__Saved data entries__:
<<<<

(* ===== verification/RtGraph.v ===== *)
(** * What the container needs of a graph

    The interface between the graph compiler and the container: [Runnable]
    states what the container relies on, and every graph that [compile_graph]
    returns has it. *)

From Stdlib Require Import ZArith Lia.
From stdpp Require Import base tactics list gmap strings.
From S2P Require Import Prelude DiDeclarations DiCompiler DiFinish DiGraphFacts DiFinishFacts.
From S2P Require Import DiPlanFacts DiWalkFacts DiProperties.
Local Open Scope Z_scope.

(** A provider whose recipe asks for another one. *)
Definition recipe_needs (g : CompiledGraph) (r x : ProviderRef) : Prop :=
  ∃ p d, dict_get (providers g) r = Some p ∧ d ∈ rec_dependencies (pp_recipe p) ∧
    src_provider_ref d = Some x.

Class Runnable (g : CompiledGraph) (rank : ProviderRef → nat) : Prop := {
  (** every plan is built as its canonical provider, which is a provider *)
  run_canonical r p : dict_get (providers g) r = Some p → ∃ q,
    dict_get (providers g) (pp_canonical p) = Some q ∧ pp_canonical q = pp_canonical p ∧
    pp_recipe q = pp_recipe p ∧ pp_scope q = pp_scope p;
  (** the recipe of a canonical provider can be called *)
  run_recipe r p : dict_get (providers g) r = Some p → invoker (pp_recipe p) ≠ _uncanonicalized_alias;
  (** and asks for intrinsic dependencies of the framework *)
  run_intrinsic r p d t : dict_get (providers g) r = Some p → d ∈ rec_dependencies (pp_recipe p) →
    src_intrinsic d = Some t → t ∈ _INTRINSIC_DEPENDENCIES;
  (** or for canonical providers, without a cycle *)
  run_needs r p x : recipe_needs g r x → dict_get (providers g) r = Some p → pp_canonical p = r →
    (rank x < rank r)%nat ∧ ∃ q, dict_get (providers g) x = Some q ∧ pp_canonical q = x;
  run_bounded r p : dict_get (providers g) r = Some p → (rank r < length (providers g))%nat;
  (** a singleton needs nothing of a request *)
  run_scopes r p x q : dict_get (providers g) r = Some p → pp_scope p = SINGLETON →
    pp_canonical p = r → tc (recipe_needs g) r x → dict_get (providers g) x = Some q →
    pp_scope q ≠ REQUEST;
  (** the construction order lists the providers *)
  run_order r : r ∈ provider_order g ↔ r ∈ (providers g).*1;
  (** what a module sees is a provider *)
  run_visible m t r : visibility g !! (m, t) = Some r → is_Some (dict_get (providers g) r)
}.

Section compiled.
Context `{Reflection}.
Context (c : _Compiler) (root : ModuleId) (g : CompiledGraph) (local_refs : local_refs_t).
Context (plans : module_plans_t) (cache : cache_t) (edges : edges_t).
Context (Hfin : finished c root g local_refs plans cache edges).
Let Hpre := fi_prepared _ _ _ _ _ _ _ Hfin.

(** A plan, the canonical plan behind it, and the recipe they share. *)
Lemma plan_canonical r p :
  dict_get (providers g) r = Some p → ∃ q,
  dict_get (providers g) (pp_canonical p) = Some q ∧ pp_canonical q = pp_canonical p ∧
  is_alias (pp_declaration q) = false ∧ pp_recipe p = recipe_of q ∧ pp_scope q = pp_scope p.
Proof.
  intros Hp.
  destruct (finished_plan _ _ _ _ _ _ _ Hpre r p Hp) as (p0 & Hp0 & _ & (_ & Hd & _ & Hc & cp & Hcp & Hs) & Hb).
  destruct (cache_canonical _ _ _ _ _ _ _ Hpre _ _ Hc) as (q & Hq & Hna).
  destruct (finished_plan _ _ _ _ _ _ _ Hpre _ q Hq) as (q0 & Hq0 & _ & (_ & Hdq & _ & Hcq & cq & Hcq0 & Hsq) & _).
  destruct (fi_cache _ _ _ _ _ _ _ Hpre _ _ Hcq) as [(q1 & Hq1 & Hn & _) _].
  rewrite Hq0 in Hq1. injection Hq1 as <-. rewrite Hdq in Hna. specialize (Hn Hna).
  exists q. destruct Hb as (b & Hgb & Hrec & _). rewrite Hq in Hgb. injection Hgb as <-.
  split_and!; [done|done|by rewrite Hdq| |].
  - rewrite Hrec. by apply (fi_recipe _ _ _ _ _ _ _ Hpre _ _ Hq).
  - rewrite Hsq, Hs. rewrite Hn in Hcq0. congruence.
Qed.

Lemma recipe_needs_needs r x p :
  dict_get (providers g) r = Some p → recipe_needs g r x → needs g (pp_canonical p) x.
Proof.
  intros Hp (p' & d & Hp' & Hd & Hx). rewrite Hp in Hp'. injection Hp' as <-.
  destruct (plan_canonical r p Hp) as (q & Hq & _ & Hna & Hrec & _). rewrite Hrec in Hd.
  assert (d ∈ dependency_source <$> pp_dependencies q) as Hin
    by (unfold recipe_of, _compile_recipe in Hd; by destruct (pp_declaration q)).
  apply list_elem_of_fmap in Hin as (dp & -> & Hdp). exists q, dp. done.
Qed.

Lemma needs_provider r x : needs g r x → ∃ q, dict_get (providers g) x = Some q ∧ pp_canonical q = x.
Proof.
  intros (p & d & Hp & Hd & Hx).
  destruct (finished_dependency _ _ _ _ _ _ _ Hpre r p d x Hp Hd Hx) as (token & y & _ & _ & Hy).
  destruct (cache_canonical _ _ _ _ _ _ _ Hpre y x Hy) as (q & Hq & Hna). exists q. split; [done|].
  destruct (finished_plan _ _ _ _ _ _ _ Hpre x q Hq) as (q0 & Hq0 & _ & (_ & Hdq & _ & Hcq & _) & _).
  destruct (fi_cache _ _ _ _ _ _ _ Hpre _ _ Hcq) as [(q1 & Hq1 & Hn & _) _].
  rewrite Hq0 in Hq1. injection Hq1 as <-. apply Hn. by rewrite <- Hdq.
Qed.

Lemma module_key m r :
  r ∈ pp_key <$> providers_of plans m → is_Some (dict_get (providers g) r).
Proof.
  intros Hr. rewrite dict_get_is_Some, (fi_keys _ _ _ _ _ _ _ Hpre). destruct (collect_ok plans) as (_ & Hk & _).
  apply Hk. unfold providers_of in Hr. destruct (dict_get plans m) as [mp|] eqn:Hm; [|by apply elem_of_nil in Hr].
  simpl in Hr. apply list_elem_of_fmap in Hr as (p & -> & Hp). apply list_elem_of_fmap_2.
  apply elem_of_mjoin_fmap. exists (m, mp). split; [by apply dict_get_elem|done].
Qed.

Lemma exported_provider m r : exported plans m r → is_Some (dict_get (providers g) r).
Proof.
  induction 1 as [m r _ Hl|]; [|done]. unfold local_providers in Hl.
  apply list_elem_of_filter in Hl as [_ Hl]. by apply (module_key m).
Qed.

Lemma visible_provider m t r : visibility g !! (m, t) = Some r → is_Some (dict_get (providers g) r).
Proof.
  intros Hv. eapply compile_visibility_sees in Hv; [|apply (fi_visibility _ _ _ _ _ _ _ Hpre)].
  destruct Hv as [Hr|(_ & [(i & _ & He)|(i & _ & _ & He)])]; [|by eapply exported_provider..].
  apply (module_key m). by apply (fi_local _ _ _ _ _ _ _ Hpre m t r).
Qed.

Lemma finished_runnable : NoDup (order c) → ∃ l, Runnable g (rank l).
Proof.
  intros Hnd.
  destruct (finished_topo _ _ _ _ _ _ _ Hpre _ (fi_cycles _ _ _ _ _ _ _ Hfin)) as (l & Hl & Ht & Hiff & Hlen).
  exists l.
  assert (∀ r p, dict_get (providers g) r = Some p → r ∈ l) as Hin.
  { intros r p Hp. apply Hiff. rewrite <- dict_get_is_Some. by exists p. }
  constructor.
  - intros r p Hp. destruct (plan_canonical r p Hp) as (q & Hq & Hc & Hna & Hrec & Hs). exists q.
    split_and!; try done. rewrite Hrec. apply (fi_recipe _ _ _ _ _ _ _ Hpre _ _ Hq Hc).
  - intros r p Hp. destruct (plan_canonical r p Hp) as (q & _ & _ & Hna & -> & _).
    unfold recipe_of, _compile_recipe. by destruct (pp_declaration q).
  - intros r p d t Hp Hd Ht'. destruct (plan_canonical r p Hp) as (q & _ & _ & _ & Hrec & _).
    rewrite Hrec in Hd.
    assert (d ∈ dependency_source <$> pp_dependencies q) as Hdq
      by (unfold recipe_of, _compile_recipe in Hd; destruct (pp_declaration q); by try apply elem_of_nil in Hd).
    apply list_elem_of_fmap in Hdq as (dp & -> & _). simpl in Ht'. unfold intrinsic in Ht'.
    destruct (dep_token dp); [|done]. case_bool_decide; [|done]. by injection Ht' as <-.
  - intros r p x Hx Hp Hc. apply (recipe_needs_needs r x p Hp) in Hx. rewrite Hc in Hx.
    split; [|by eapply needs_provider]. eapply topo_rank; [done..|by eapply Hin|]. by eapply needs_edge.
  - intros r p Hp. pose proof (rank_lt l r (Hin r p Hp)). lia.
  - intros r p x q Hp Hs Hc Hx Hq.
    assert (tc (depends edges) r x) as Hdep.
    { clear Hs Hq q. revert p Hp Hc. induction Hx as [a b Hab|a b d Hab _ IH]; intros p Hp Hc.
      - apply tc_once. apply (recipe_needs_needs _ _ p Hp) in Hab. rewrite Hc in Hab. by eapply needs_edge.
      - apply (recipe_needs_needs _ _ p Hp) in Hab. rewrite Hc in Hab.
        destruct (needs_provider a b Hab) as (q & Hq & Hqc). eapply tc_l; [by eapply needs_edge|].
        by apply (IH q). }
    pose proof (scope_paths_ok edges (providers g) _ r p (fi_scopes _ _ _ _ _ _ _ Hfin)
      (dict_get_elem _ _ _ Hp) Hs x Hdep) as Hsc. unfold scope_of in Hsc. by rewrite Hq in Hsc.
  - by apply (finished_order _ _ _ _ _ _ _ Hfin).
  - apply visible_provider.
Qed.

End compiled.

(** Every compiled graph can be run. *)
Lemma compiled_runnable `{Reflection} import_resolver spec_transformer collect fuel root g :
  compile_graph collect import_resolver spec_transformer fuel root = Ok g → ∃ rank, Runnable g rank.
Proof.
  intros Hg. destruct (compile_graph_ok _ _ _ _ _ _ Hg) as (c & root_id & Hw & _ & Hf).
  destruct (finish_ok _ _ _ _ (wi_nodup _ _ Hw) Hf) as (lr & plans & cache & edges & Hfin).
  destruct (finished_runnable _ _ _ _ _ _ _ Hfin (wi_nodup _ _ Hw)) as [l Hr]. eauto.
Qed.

>>>>

__Exercise goal__:
Return the total of lines in these records that hold "From", without any other words.

__Written answer__:
4